In his own words, “I wouldn’t give myself or anyone else a massage using that method because it’s not a typical Western massage technique.”

Reddit users have speculated that scalp popping has cultural roots in Asia or Turkey, but Musgrave is concerned that the practice can cause permanent damage if you aren’t an experienced popper.

The risk of ripping the skin or the underlying connective tissues is the first thing he brings up. When the head is tugged along, it might cause tension in the neck.

He likens it to cracking one’s own neck, saying, “it’s something that many people do but is not especially safe. As well as, should  left to someone who has the skills and experience to do it safely.”

Should You Try This To Avoid Disappointment?

Musgrave says, “the skin on the head clinging to the skull is a really common issue,” so if you feel like you have tension there, try one of these basic procedures that won’t pull out your hair, cause skin or neck damage.

In order to transfer the skin over the skull, Musgrave recommends putting all four fingers of both hands on either side of the head. And also making little circles in one direction and then the other. You can “move your hands to different areas” to “move the skin on the front, rear, sides, and top of the skull,” he says.

Alternatively, persons with longer hair could try grabbing chunks of hair and pulling them slowly and firmly in opposite directions to gently draw the skin away from the skull.
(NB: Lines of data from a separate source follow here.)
(* ===== verification/InstDemo.v ===== *)
(** * A concrete chain

    The services the handlers are parametrised by, instantiated: the vendored bank's
    ledger, x/coin itself, an identity registry in which everyone is identified, a
    governance with one passed proposal.  [demo_funded] is the state a short script of
    messages leads to from an empty registry: one institution with three admins, a
    compliance officer and an operator, an attested reserve, and one mint. *)
From stdpp Require Import base gmap strings list fin_maps sorting.
From Stdlib Require Import ZArith Lia.
From S2P Require Import Prelude GoInt KVStore Interfaces CoinTypes CoinAge CoinKeeper InstTypes InstServer InstKeeper InstSplit InstMint InstSolvency InstInvariant AppGuards.

#[export] Instance demo_codec : AddressCodec := plain_codec.
#[export] Instance demo_ident : IdentityKeeper unit := demo_identity.
#[export] Instance demo_gov : GovKeeper unit :=
  {| gov_Proposal _ n := if n =? 1 then Some (mkProposal PROPOSAL_STATUS_PASSED [mkAny MsgFinalizeFxEntryURL "fx1"]) else None |}.
(** a digest of 32 bytes: the length and the first characters, padded *)
#[export] Instance demo_hasher : Hasher := {| sha256 s := String.substring 0 32 (s +:+ "--------------------------------") |}.
#[export] Instance demo_verifier : Verifier := {| VerifySignature _ _ _ sig := bool_decide (sig = "signed") |}.
#[export] Instance demo_inst_codec : InstCodec := {|
  marshal_AppConfig c := ac_DisplayNameEn c;
  marshal_InstitutionParams p := ip_VaultApiEndpoint p;
  unmarshal_FinalizeFxEntry bz := Some (mkMsgFinalizeFx "" bz 0);
|}.

Definition DemoState : Type := InstState Ledger.ledger CoinStore unit unit.
Definition demo_bank (supply : Z) : Ledger.ledger :=
  Ledger.mkLedger ∅ supply ∅ ∅ {[InstModuleName]} {[InstModuleName; GovModuleName]}.
Definition demo_genesis : DemoState := mkInstState (demo_bank 0) ∅ tt (Some tt) ∅ [].

Definition demo_grant (signer grantee : string) (role : Z) : InstMsg := MGrant (mkMsgGrant signer "bank" grantee role).
Definition demo_mint (ref amount : string) : MsgInstitutionMint :=
  mkMsgMint "op" "bank" "alice" amount "" ref "" "" "" 0.
Definition demo_redeem (ref amount : string) : MsgInstitutionRedeem :=
  mkMsgRedeem "alice" "bank" "alice" amount ref "" "" "" 0.
Definition demo_setup : list InstMsg :=
  [ MRegister (mkMsgRegister "gov" "bank" "licence" "root" "" "" "" INSTITUTION_TYPE_FINANCIAL);
    demo_grant "root" "amy" INSTITUTION_ROLE_ADMIN;
    demo_grant "root" "bob" INSTITUTION_ROLE_ADMIN; demo_grant "amy" "bob" INSTITUTION_ROLE_ADMIN;
    demo_grant "root" "op" INSTITUTION_ROLE_OPERATOR; demo_grant "amy" "op" INSTITUTION_ROLE_OPERATOR;
    demo_grant "root" "comp" INSTITUTION_ROLE_COMPLIANCE; demo_grant "amy" "comp" INSTITUTION_ROLE_COMPLIANCE;
    MPublish (mkMsgPublish "comp" "bank" "1000000" "") ].
Definition demo_script : list InstMsg := demo_setup ++ [MMint (demo_mint "d1" "500000")].

Definition run_script (s : DemoState) (l : list InstMsg) : DemoState :=
  foldl (λ s m, deliver (handle "gov" demo_ctx m) s) s l.
Definition demo_ready : DemoState := Eval vm_compute in run_script demo_genesis demo_setup.
Definition demo_funded : DemoState := Eval vm_compute in run_script demo_genesis demo_script.

Lemma run_script_reachable s0 s l :
  Forall msg_typed l → chain_reachable "gov" s0 s → chain_reachable "gov" s0 (run_script s l).
Proof.
  intros Hl. revert s. induction Hl as [|m l Hm Hl IH]; intros s Hs; [done|]. simpl. apply IH.
  eapply chain_next; [exact Hs|]. by apply step_msg.
Qed.

Lemma demo_genesis_solvent : solvent_state demo_genesis.
Proof.
  split; [|done]. constructor.
  - exists DefaultParams. split_and!; [done|by vm_compute|done..].
  - intros k v Hk. cbn in Hk. by rewrite lookup_empty in Hk.
  - intros k v Hk. cbn in Hk. by rewrite lookup_empty in Hk.
Qed.
Lemma demo_funded_reachable : chain_reachable "gov" demo_genesis demo_funded.
Proof.
  replace demo_funded with (run_script demo_genesis demo_script) by (vm_compute; reflexivity).
  apply run_script_reachable; [by repeat constructor|constructor].
Qed.
Lemma demo_ready_reachable : chain_reachable "gov" demo_genesis demo_ready.
Proof.
  replace demo_ready with (run_script demo_genesis demo_setup) by (vm_compute; reflexivity).
  apply run_script_reachable; [by repeat constructor|constructor].
Qed.
Definition demo_bank_record : Institution :=
  Eval vm_compute in match GetInstitution (is_store demo_ready) "bank" with
  | Ok (Some i) => i
  | _ => mkInstitution "" "" "" "" "" "" 0 "" "" false zero_app_config zero_inst_params 0 "" 0
  end.
(** C9: a redemption pays exactly what it destroys.  When a redemption returns, a positive
    whole number of toman, at most the amount asked and at most the vault, leaves the
    vaults; the supply falls by exactly its value at the fixed rate; and the state stays
    solvent. *)
Theorem redeem_pays_exactly ctx msg s r s' :
  solvent_state s → InstitutionRedeem ctx msg s = (Ok r, s') →
  solvent_state s' ∧
  ∃ i toman payout, inst_at (is_store s) i ∧ inst_Id i = red_Institution msg ∧
    NewIntFromString (red_AmountToman msg) = Some toman ∧
    0 < payout ≤ toman ∧ toman ≤ mustInt (inst_VaultBalance i) ∧
    r = Int_String (payout * uphi_per_toman (rate (is_store s))) ∧
    GetSupply (is_bank s') = GetSupply (is_bank s) - payout * uphi_per_toman (rate (is_store s)) ∧
    total_vault (is_store s') = total_vault (is_store s) - payout.
Proof.
  intros Hs Hr. split; [by eapply redeem_solvent|]. apply redeem_decompose in Hr
    as (i & s0 & toman & uphi & holder & split & s1 & s2 & Hb & Hst & _ & Hi & Hid & Ha & Hsp & Hc & Hrec & Hb' & Hst' & ->); [|done].
  apply redeem_amounts_facts in Ha as (_ & Hp & Ht & _ & Hm & _).
  exists i, toman, (TomanOut split). pose proof (so_toman _ _ _ Hsp) as Hto.
  eapply redeem_balanced in Hrec as (_ & Hs2 & Ht2 & Hout & _); [..|exact Hc];
    rewrite ?Hst; [..|done|done|done|done]; [|by unfold solvent_state; rewrite Hb, Hst].
  rewrite Hb', Hst', Hs2, Ht2, Hb, Hst, Hto. split_and!; (done || lia).
Qed.
End ledger.

Lemma mint_is_backed_witness : GetSupply (is_bank demo_funded) = GetSupply (is_bank demo_ready) + 500000 * 10.
Proof.
  assert (InstitutionMint CoinKeeper.demo_ctx (demo_mint "d1" "500000") demo_ready = (Ok "5000000", demo_funded)) as Hr
    by (vm_compute; reflexivity).
  assert (solvent_state demo_ready) as Hs by apply demo_reachable_solvent, demo_ready_reachable.
  destruct (mint_is_backed _ _ _ _ _ Hs Hr) as [_ [[? _]|(i & toman & _ & _ & Ht & _ & _ & _ & Hsup & _)]]; [done|].
  rewrite Hsup. replace toman with 500000 by (vm_compute in Ht; congruence). reflexivity.
Defined.
Lemma redeem_records_run ctx i msg holder toman uphi r split s p c :
  GetParams (is_store s) = Ok p → emergency_room ctx (is_store s) i holder p toman → room_today ctx (is_ident s) (is_store s) i holder p toman →
  getCounterTotal (is_store s) (inst_Id i) "rd" (dayIndex ctx) = Ok c → in_range (c + toman) → 0 < toman →
  uphi = toman * uphi_per_toman (PhiToToman p) → in_range (CapInt (RedeemFloorPerTx p) * uphi_per_toman (PhiToToman p)) →
  0 ≤ TomanOut split ≤ mustInt (inst_VaultBalance i) → in_range (mustInt (inst_VaultBalance i)) → uphi < 2 ^ 190 →
  split_ok uphi r split → good_rate r →
  ∃ s', redeem_records ctx i msg holder toman uphi split s = (Ok tt, s').
Proof.
  intros Hp Hem Hfr Hc Hin Hint Eu Hfl Hto Hv Hu Hok Hg. destruct (good_rate_k _ Hg) as [Hk _].
  pose proof (so_parts _ _ _ Hok). pose proof (so_nonneg _ _ _ Hok). pose proof (so_burned _ _ _ Hok).
  unfold redeem_records. unfold Int_Sub. rewrite Int_checked_in by (unfold in_range in *; lia).
  erewrite run_bind by done. erewrite run_bind by by apply on_store_run.
  set (i' := with_vault i _). set (s1 := mkInstState _ _ _ _ _ _).
  destruct (emit_if_run (IsPositive (SplitFee split)) MsgInstitutionRedeemURL StreamProtocol (SplitFee split) s1)
    as (s2 & Hr2 & _ & Hst2 & Hid2). erewrite run_bind by exact Hr2.
  unfold Int_Add. rewrite Int_checked_in by (unfold in_range; lia). erewrite run_bind by done.
  destruct (emit_if_run (IsPositive (Penalty split + Dust split)) MsgInstitutionRedeemURL StreamPenalty
    (Penalty split + Dust split) s2) as (s3 & Hr3 & _ & Hst3 & Hid3). erewrite run_bind by exact Hr3.
  erewrite run_bind by done.
  destruct (addRedeemCounters_run ctx (is_ident s3) i holder toman uphi (is_store s3) p c) as [st4 Hcnt].
  - rewrite Hst3, Hst2. cbn. unfold GetParams. by rewrite lookup_insert_ne.
  - rewrite Hst3, Hst2. cbn. unfold emergency_room, getCounterUser in *. by rewrite get_counter_other by done.
  - rewrite Hst3, Hst2, Hid3, Hid2. cbn. unfold room_today, getCounterUser, getRedeemSubjectTotal in *.
    destruct (redeemSubject (is_ident s) holder). by rewrite !get_counter_other by done.
  - rewrite Hst3, Hst2. cbn. unfold getCounterTotal. by rewrite get_counter_other by done.
  - done.
  - done.
  - done.
  - lia.
  - done.
  - erewrite run_bind by (apply on_store_run; exact Hcnt). eexists. by apply on_store_run.
Qed.

(** ** The whole handler *)

(** a redemption by the holder that keeps the holder's redemptions of the day, at the
    institution and as a subject, within the floor, under a fresh reference and with valid
    metadata, at an institution whose vault covers it; nothing is asked of the institution's
    caps, status or attestation *)
Record floor_request (ctx : Context) (msg : MsgInstitutionRedeem) s (i : Institution) (holder : string) (toman : Z) : Prop := {
  fr_inst : inst_at (is_store s) i ∧ inst_Id i = red_Institution msg;
  fr_signer : red_Admin msg = red_Holder msg ∧ AccAddressFromBech32 (red_Holder msg) = Some holder;
  fr_meta : validateFxMetadata (inst_InstitutionType i) (red_FxCurrency msg) (red_FxAmount msg) (red_FxTxRef msg) = Ok tt;
  fr_ref : red_RedeemRef msg ≠ "" ∧ depositSeen (is_store s) (inst_Id i) "redeem" (red_RedeemRef msg) = false;
  fr_amount : NewIntFromString (red_AmountToman msg) = Some toman;
  fr_vault : 0 < toman ≤ mustInt (inst_VaultBalance i);
  fr_floor : ∃ p, GetParams (is_store s) = Ok p ∧ toman ≤ CapInt (RedeemFloorPerTx p) ∧
    in_range (CapInt (RedeemFloorPerTx p) * UphiPerPhi) ∧ emergency_room ctx (is_store s) i holder p toman ∧
    room_today ctx (is_ident s) (is_store s) i holder p toman;
  fr_counter : ∃ c, getCounterTotal (is_store s) (inst_Id i) "rd" (dayIndex ctx) = Ok c ∧ in_range (c + toman);
  fr_tier : ∃ tier, HolderKycTier (is_store s) (inst_Id i) holder = Ok tier;
  fr_funds : redeem_funds (is_bank s) holder (toman * uphi_per_toman (rate (is_store s)));
  fr_bound : toman * uphi_per_toman (rate (is_store s)) < 2 ^ 190;
}.

Lemma MintedUphi_run toman r :
  good_rate r → 0 < toman → in_range (toman * UphiPerPhi) →
  MintedUphiForToman toman r = Ok (toman * uphi_per_toman r, true).
Proof.
  intros Hg Ht Hin. destruct (good_rate_k _ Hg) as [Hk Hkr]. destruct Hg as [Hr _].
  unfold MintedUphiForToman, Int_Mul. rewrite Int_checked_in by done. cbn [mbind outcome_bind]. unfold Int_Mod, Int_Quo.
  destruct (Z.eqb_spec r 0); [lia|]. cbn [mbind outcome_bind]. rewrite Z.abs_eq by lia. rewrite <- Hkr.
  replace (toman * (uphi_per_toman r * r)) with (toman * uphi_per_toman r * r) by lia.
  rewrite Z.mod_mul by lia. rewrite Z.quot_div_nonneg, Z.div_mul by nia. done.
Qed.

Lemma redeem_amounts_run ctx msg s i holder toman :
  inst_wf (is_store s) → floor_request ctx msg s i holder toman →
  redeem_amounts ctx i msg s =
    (Ok (toman, toman * uphi_per_toman (rate (is_store s)), rate (is_store s), holder), s).
Proof.
  intros Hwf [_ [Hadm Hh] Hm [Href Hns] Hp Hv (p & Hg & Hfl & Hfin & Hem & Hfr) (c & Hc & Hin) (tier & Hk) _ _].
  pose proof (wf_rate _ Hwf) as Hgr. assert (rate (is_store s) = PhiToToman p) as Hrate by (unfold rate; by rewrite Hg).
  rewrite Hrate in *. destruct (good_rate_k _ Hgr) as [Hkp _].
  assert (in_range (toman * UphiPerPhi)) as Hint by (unfold in_range, UphiPerPhi in *; nia).
  unfold redeem_amounts, read. rewrite (bool_decide_eq_true_2 (red_Admin msg = red_Holder msg)) by done. erewrite run_bind by done.
  rewrite Hm. erewrite run_bind by done. rewrite (bool_decide_eq_false_2 (red_RedeemRef msg = "")) by done. erewrite run_bind by done.
  erewrite run_bind by done. rewrite Hns. erewrite run_bind by done. rewrite Hp. erewrite run_bind by done.
  unfold IsPositive. rewrite (proj2 (Z.ltb_lt 0 toman)) by lia. erewrite run_bind by done.
  rewrite (proj2 (Z.ltb_ge (mustInt (inst_VaultBalance i)) toman)) by lia. erewrite run_bind by done.
  erewrite run_bind by by unfold query; rewrite Hg. rewrite (MintedUphi_run toman _ Hgr) by (lia || done).
  erewrite run_bind by done. cbn [negb orb]. rewrite (proj2 (Z.ltb_lt 0 _)) by nia. erewrite run_bind by done.
  rewrite Hh. erewrite run_bind by done. erewrite run_bind by done.
  erewrite run_bind; [done|]. unfold query. f_equal. apply (floor_caps_pass _ _ _ _ _ _ _ p c tier); (done || lia).
Qed.
(* ===== verification/InstRestore.v ===== *)
(** * x/institutions: what an import leaves

    The records a genesis carries over, and that an importer which starts from the
    exported genesis validates it and ends with exactly those: import is a list of
    writes, and every write is a record of the exported store or names an admin as
    attestor. *)
From stdpp Require Import base gmap strings list fin_maps sorting.
From Stdlib Require Import ZArith Lia.
From S2P Require Import Prelude GoInt KVStore StoreEntry Interfaces CoinTypes InstTypes InstServer InstKeeper InstSplit InstMint InstSolvency InstInvariant InstSweep InstGenesis.

(** ** What an import leaves

    A removal that was pending is complete, the pruning cursor starts over, and an
    institution without a recorded attestor has its admin as attestor; every other record
    is as it was. *)
Definition dropped (st : InstStore) (k : string) : bool :=
  has_prefix RemovalQueuePrefix k || bool_decide (k = CounterPruneCursorKey) ||
  existsb (λ p, of_pending (pendingRemovalSet st) p k) [RolePrefix; ApprovalPrefix; HolderKycTierPrefix].
Definition carried (st : InstStore) : InstStore := filter (λ kv, dropped st kv.1 = false) st.
Section settled.
Context `{AddressCodec}.
Definition attestor_of (kv : string * inst_val) : option (string * inst_val) :=
  match kv.2 with
  | VInstitution i => (λ a, (LastAttestorKey (inst_Id i), VBytes a)) <$> AccAddressFromBech32 (inst_Admin i)
  | _ => None
  end.
Definition admin_attestors (st : InstStore) : InstStore :=
  list_to_map (omap attestor_of (KVStorePrefixIterator st InstitutionPrefix)).
Definition settled (st : InstStore) : InstStore := carried st ∪ admin_attestors st.
End settled.
(** the cache agrees with the records *)
Record tally_ok (p : Z) (st : GovStore) : Prop := {
  ok_turnout : turnout p st = counted p st;
  ok_options : ∀ o, 0 ≤ o < IneligibleVoteMarker → option_count p o st = counted_for o p st;
  ok_sum : counts_sum p st = counted p st;
}.

(** ** Writes that do not matter *)
Lemma votes_sum_other f p k v st :
  has_prefix (CountedVotePrefixFor p) k = false → votes_sum f p (set_raw k v st) = votes_sum f p st.
Proof.
  intros Hk. unfold votes_sum. simpl. apply map_sum_insert_irrelevant; unfold vote_weight; by rewrite Hk.
Qed.
Lemma counts_sum_other p k v st :
  has_prefix (TallyCountPrefixFor p) k = false → counts_sum p (set_raw k v st) = counts_sum p st.
Proof.
  intros Hk. unfold counts_sum. simpl. apply map_sum_insert_irrelevant; unfold count_weight; by rewrite Hk.
Qed.
Lemma tally_ok_other p k v st :
  has_prefix (CountedVotePrefixFor p) k = false → has_prefix (TallyCountPrefixFor p) k = false →
  k ≠ TallyTurnoutKey p → tally_ok p st → tally_ok p (set_raw k v st).
Proof.
  intros H1 H2 H3 [Ht Ho Hs]. unfold counted, counted_for in *. constructor.
  - unfold turnout, counted in *. rewrite votes_sum_other by done. simpl. by rewrite lookup_insert_ne.
  - intros o Hr. unfold option_count, counted_for in *. rewrite votes_sum_other by done. simpl.
    rewrite lookup_insert_ne; [by apply Ho|]. intros ->. unfold TallyCountKey in H2. by rewrite has_prefix_app in H2.
  - unfold counted. by rewrite votes_sum_other, counts_sum_other.
Qed.

(** ** The three writes of [RecordVote] *)
Lemma marker_str1 m : 0 ≤ m < 256 → marker_of (str1 (byte m)) = Some m.
Proof. intros Hm. cbn. by rewrite char_code_byte, Z.mod_small. Qed.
He claims, “This has a similar impact, without the safety issues.”

When asked what generates the “popping” sound that has TikTok so intrigued, Musgrave was unable to provide a definitive answer. Perhaps the fascia [a thin coating of connective tissue that holds bones, muscles, organs, blood vessels, and nerve endings in place] is tearing as the skin pulls away from the skull, but I’d think it’s more likely to be merely suction.

Like removing a suction cup from the shower wall, “popping” occurs when the skin is rapidly retract away from the underlying bones, creating a vacuum that is filled in with fluid.

To avoid disappointment, you might want to just put this away under “strange things we’ve seen on TikTok” instead of actually giving it a shot. Instead, if you experience headaches or migraines that won’t go away because of tension in your scalp.  Also, you should consider getting a massage from a trained professional.